Mercom’s forecast for the U.S. solar market in 2016 is approximately 13 GW. The forecast is mostly unchanged from our earlier estimates as channel checks have consistently indicated slower than expected activity after the ITC extension was announced in December 2015. A substantial number of large-scale projects have been postponed to 2017 due to the absence of an impending ITC deadline.
The U.S. market is projected to grow about 78% year-over-year in 2016. Utility-scale solar projects continue to drive the U.S. solar market with an estimated pipeline of more than 30 GW. Power purchase agreements (PPAs) are being signed at lower and lower prices and rapid module price declines due to the oversupply situation in China are expected to stimulate activity in the U.S. even more as project IRRs improve. All of this could lead to a strong 2017 for the U.S.
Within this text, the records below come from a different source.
(* ===== verification/CyclicDFA.v ===== *)
(** The cyclic automata that ANTLR recognizers predict with:
    src/antlr/libantlr3c-3.4/src/antlr3cyclicdfa.c, over the interface of input
    streams of antlr3intstream.h. *)
From S2P Require Import Prelude CppString.

(** ** Streams of integers

    What a recognizer asks of its input: the element ahead as a signed 32 bit
    number (-1 at the end), consuming it, and going back to a mark. *)
Class IntStream (A : Type) : Type := {
  LA1 : A → Z;
  consume : A → A;
  mark : A → Z * A;
  rewind : A → Z → A
}.

(** [remaining] counts the elements that are left; [same_place] holds of two
    states of a stream at the same element; [stream_ok] is the invariant of the
    stream. *)
Class IntStreamLaws (A : Type) `{!IntStream A} : Type := {
  remaining : A → nat;
  stream_ok : A → Prop;
  same_place : A → A → Prop;
  same_place_ok s s' : stream_ok s → same_place s s' → stream_ok s';
  same_place_remaining s s' : same_place s s' → remaining s' = remaining s;
  LA1_end s : remaining s = 0%nat → LA1 s = -1;
  remaining_consume s : remaining (consume s) = pred (remaining s);
  remaining_mark s : remaining (mark s).2 = remaining s;
  rewind_mark s n : stream_ok s →
    same_place s (rewind (Nat.iter n consume (mark s).2) (mark s).1)
}.

(** ** Automata *)

(** The tables, one entry per state. *)
Record CYCLIC_DFA : Type := mkCyclicDFA {
  decisionNumber : Z;
  eot : list Z;
  eof : list Z;
  min : list Z;
  max : list Z;
  accept : list Z;
  special : list Z;
  transition : list (option (list Z))
}.

(** [antlr3dfaspecialStateTransition], the default that every table uses. *)
Definition specialStateTransition (s : Z) : Z := -1.

Section predict.
Context {A : Type} `{!IntStream A}.
Variable cdfa : CYCLIC_DFA.

(** The loop of [antlr3dfapredict] from state [s]; the result is [None] when it
    raises a no viable alternative exception, in which case the code returns 0. *)
Fixpoint predict_loop (fuel : nat) (mark : Z) (s : Z) (istr : A)
    : outcome (option Z * A) :=
  match fuel with
  | O => Undef NoFuel
  | S fuel =>
      specialState ← index (special cdfa) s;
      if 0 <=? specialState then
        let s := specialStateTransition specialState in
        if s <? 0 then Ok (None, rewind istr mark)
        else predict_loop fuel mark s (consume istr)
      else
        acc ← index (accept cdfa) s;
        if 1 <=? acc then Ok (Some acc, rewind istr mark)
        else
          let c := LA1 istr in
          lo ← index (min cdfa) s;
          hi ← index (max cdfa) s;
          e ← index (eot cdfa) s;
          if (lo <=? c) && (c <=? hi) then
            t ← index (transition cdfa) s;
            t ← deref t;
            snext ← index t (c - lo);
            if snext <? 0 then
              if 0 <=? e then predict_loop fuel mark e (consume istr)
              else Ok (None, rewind istr mark)
            else predict_loop fuel mark snext (consume istr)
          else if 0 <=? e then predict_loop fuel mark e (consume istr)
          else
            f ← index (eof cdfa) s;
            if (c =? -1) && (0 <=? f) then
              acc ← index (accept cdfa) f; Ok (Some acc, rewind istr mark)
            else Ok (None, rewind istr mark)
  end.

(** [antlr3dfapredict] *)
Definition predict (fuel : nat) (istr : A) : outcome (option Z * A) :=
  let '(mark, istr) := mark istr in predict_loop fuel mark 0 istr.

End predict.

(** ** Well formed tables *)

(** A jump leads to a state. *)
Definition state_ok (cdfa : CYCLIC_DFA) (s : Z) : bool :=
  (0 <=? s) && (s <? Z.of_nat (length (accept cdfa))).
Definition jump_ok (cdfa : CYCLIC_DFA) (s : Z) : bool := (s <? 0) || state_ok cdfa s.

Definition accepting (cdfa : CYCLIC_DFA) (s : Z) : bool :=
  match index (accept cdfa) s with Ok a => 1 <=? a | _ => false end.

(** What a state that does not accept needs: no special transition, a range of
    non-negative elements covered by its table, whose entries lead to states,
    and jumps to accepting states at the end of a token and of the input. *)
Definition row_ok (cdfa : CYCLIC_DFA) (s : Z) : bool :=
  match index (special cdfa) s, index (min cdfa) s, index (max cdfa) s, index (eot cdfa) s,
        index (eof cdfa) s, index (transition cdfa) s with
  | Ok sp, Ok lo, Ok hi, Ok e, Ok f, Ok t =>
      (sp <? 0) &&
      (accepting cdfa s ||
       (0 <=? lo) && ((e <? 0) || accepting cdfa e) && ((f <? 0) || accepting cdfa f) &&
       match t with
       | Some t => (Z.of_nat (length t) =? hi - lo + 1) && forallb (jump_ok cdfa) t
       | None => hi <? lo
       end)
  | _, _, _, _, _, _ => false
  end.

Definition dfa_ok (cdfa : CYCLIC_DFA) : bool :=
  (0 <? length (accept cdfa))%nat &&
  forallb (λ s, row_ok cdfa (Z.of_nat s)) (seq 0 (length (accept cdfa))).

(** ** Lemmas *)

Lemma index_ok {A} (l : list A) i :
  0 ≤ i < Z.of_nat (length l) → ∃ x, index l i = Ok x ∧ l !! Z.to_nat i = Some x.
Proof.
  intros H. unfold index. destruct (Z.ltb_spec i 0); [lia|].
  destruct (lookup_lt_is_Some_2 l (Z.to_nat i)) as [x Hx]; [lia|].
  rewrite Hx. by exists x.
Qed.

Lemma state_ok_spec cdfa s :
  state_ok cdfa s = true → 0 ≤ s < Z.of_nat (length (accept cdfa)).
Proof. unfold state_ok. rewrite andb_true_iff, Z.leb_le, Z.ltb_lt. done. Qed.

Lemma dfa_ok_row cdfa s : dfa_ok cdfa = true → state_ok cdfa s = true → row_ok cdfa s = true.
Proof.
  unfold dfa_ok. rewrite andb_true_iff, forallb_forall. intros [_ H] Hs%state_ok_spec.
  specialize (H (Z.to_nat s)). rewrite Z2Nat.id in H by lia. apply H, in_seq. lia.
Qed.

Lemma accepting_state cdfa s : accepting cdfa s = true → state_ok cdfa s = true.
Proof.
  unfold accepting, index, state_ok. intros H. destruct (Z.ltb_spec s 0); [done|].
  destruct (accept cdfa !! Z.to_nat s) eqn:E; [|done].
  apply lookup_lt_Some in E. apply andb_true_iff. rewrite Z.leb_le, Z.ltb_lt. lia.
Qed.

Section predict_total.
Context {A : Type} `{IntStreamLaws A}.
Variable cdfa : CYCLIC_DFA.
Hypothesis tables : dfa_ok cdfa = true.

(** An alternative of the tables, or an exception. *)
Definition outcome_ok (r : option Z) : Prop :=
  match r with Some a => a ∈ accept cdfa ∧ 1 ≤ a | None => True end.

Lemma index_elem {B} (l : list B) i x : index l i = Ok x → x ∈ l.
Proof.
  unfold index. destruct (i <? 0); [done|].
  destruct (l !! Z.to_nat i) eqn:E; [|done]. intros [= <-]. by eapply list_elem_of_lookup_2.
Qed.

(** An accepting state answers at once. *)
Lemma predict_loop_accept fuel m s i :
  accepting cdfa s = true →
  ∃ a, predict_loop cdfa (S fuel) m s i = Ok (Some a, rewind i m) ∧
       a ∈ accept cdfa ∧ 1 ≤ a.
Proof.
  intros Ha. pose proof (dfa_ok_row _ _ tables (accepting_state _ _ Ha)) as Hr.
  unfold row_ok in Hr. destruct (index (special cdfa) s) as [sp|?|?] eqn:Es; [|done..].
  destruct (index (min cdfa) s), (index (max cdfa) s), (index (eot cdfa) s),
    (index (eof cdfa) s), (index (transition cdfa) s); try done.
  apply andb_true_iff in Hr as [Hsp%Z.ltb_lt _].
  cbn [predict_loop]. rewrite Es. cbn [mbind outcome_bind].
  destruct (Z.leb_spec 0 sp); [lia|]. unfold accepting in Ha.
  destruct (index (accept cdfa) s) as [v|?|?] eqn:Ea; [|done..].
  cbn [mbind outcome_bind]. rewrite Ha. eexists.
  split; [done|]. split; [by apply index_elem in Ea|by apply Z.leb_le].
Qed.

Lemma predict_loop_total fuel m s i :
  state_ok cdfa s = true → (remaining i + 2 ≤ fuel)%nat →
  ∃ r n, predict_loop cdfa fuel m s i = Ok (r, rewind (Nat.iter n consume i) m) ∧ outcome_ok r.
Proof.
  revert s i. induction fuel as [|fuel IH]; intros s i Hs Hf; [lia|].
  destruct (accepting cdfa s) eqn:Ha.
  { destruct (predict_loop_accept fuel m s i Ha) as (a & -> & ?). by exists (Some a), 0%nat. }
  pose proof (dfa_ok_row _ _ tables Hs) as Hr. unfold row_ok in Hr.
  rewrite Ha in Hr. unfold accepting in Ha. cbn [predict_loop].
  destruct (index (special cdfa) s) as [sp|?|?]; [|done..].
  destruct (index (min cdfa) s) as [lo|?|?]; [|done..].
  destruct (index (max cdfa) s) as [hi|?|?]; [|done..].
  destruct (index (eot cdfa) s) as [e|?|?]; [|done..].
  destruct (index (eof cdfa) s) as [f|?|?]; [|done..].
  destruct (index (transition cdfa) s) as [t|?|?]; [|done..].
  cbn [orb] in Hr. rewrite !andb_true_iff in Hr. destruct Hr as (Hsp%Z.ltb_lt & ((Hlo%Z.leb_le & He) & Hff) & Ht).
  cbn [mbind outcome_bind orb] in *. destruct (Z.leb_spec 0 sp); [lia|].
  destruct (index_ok (accept cdfa) s (state_ok_spec _ _ Hs)) as (acc & Hia & _).
  rewrite Hia in Ha |- *. cbn [mbind outcome_bind]. rewrite Ha.
  assert (∃ r n, (if 0 <=? e then predict_loop cdfa fuel m e (consume i) else Ok (None, rewind i m))
    = Ok (r, rewind (Nat.iter n consume i) m) ∧ outcome_ok r) as Heot.
  { destruct (Z.leb_spec 0 e); [|by exists None, 0%nat].
    destruct fuel as [|fuel]; [lia|]. destruct (Z.ltb_spec e 0); [lia|].
    destruct (predict_loop_accept fuel m e (consume i) He) as (a' & -> & ?).
    by exists (Some a'), 1%nat. }
  destruct ((lo <=? LA1 i) && (LA1 i <=? hi)) eqn:Ec.
  - apply andb_true_iff in Ec as [Ec1%Z.leb_le Ec2%Z.leb_le].
    destruct t as [t|]; [|lia]. apply andb_true_iff in Ht as [Hl%Z.eqb_eq Hj].
    cbn [deref mbind outcome_bind].
    destruct (index_ok t (LA1 i - lo)) as (x & -> & Hx); [lia|]. cbn [mbind outcome_bind].
    destruct (Z.ltb_spec x 0); [done|].
    assert (state_ok cdfa x = true) as Hx'.
    { rewrite forallb_forall in Hj. specialize (Hj x). unfold jump_ok in Hj.
      destruct (Z.ltb_spec x 0); [lia|]. apply Hj.
      apply list_elem_of_In. by eapply list_elem_of_lookup_2. }
    assert (remaining i ≠ 0)%nat as Hrem. { intros He0%LA1_end. lia. }
    destruct (IH x (consume i) Hx') as (r & n & -> & ?).
    { rewrite remaining_consume. lia. }
    exists r, (S n). by rewrite Nat.iter_succ_r.
  - destruct (0 <=? e); [done|]. destruct ((LA1 i =? -1) && (0 <=? f)) eqn:Ef;
      [|by exists None, 0%nat].
    apply andb_true_iff in Ef as [_ Hf0%Z.leb_le].
    destruct (Z.ltb_spec f 0); [lia|]. cbn [orb] in Hff. unfold accepting in Hff.
    destruct (index (accept cdfa) f) as [y|?|?] eqn:Hy; [|done..].
    exists (Some y), 0%nat. split; [done|].
    split; [by apply index_elem in Hy|by apply Z.leb_le].
Qed.

(** Prediction on well formed tables returns, and comes back to where it was. *)
Lemma predict_total fuel i :
  stream_ok i → (remaining i + 2 ≤ fuel)%nat →
  ∃ r i', predict cdfa fuel i = Ok (r, i') ∧ same_place i i' ∧ outcome_ok r.
Proof.
  intros Hok Hf. unfold predict. pose proof (remaining_mark i) as Hm.
  pose proof (λ n, rewind_mark i n Hok) as Hw. destruct (mark i) as [m i0] eqn:E. cbn [fst snd] in *.
  destruct (predict_loop_total fuel m 0 i0) as (r & n & -> & Hr).
  - pose proof tables as Ht. unfold dfa_ok in Ht. apply andb_true_iff in Ht as [Ht%Nat.ltb_lt _].
    unfold state_ok. apply andb_true_iff. rewrite Z.leb_le, Z.ltb_lt. lia.
  - lia.
  - by exists r, (rewind (Nat.iter n consume i0) m).
Qed.

End predict_total.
The unexpected election of Donald Trump has left the market questioning if it will be impacted by the results. While the U.S. Clean Power Plan, President Obama’s signature climate change policy, may be the first casualty, the ITC extension will likely remain due to the bipartisan nature of how the extension was passed and the fact that the solar sector employs more than 200,000 citizens.
Japan and India will follow China and the U.S. as the third and fourth largest markets this year. India has a chance to move up to the third spot in 2017 based on its current project pipeline. Japan is expected to install 10.5 GW this year. The tariff revisions coming up in Japan in April 2017 could be steep. Reverse auctions and regulations are also expected in April 2017 as Japan moves toward auctions in an effort to reduce subsidy bills. India is expected to install about 4 GW this year and double that in 2017. The Indian solar market is largely driven by auctions and has a robust 20 GW pipeline.
The European market continues to decline with only the U.K., Germany and France expected to install more than 1 GW in 2016. In 2017, France and Germany are the only European markets forecast to install more than a gigawatt.
Australia is expected to install approximately 1 GW in both 2016 and 2017.
Other solar markets to watch include Latin America, an important growth market led by Mexico, Chile and Brazil, and the Middle East and North Africa (MENA) region, which is also a significant up and coming market especially after the collapse of oil prices. South Africa and Saudi Arabia are forecast to show significant growth.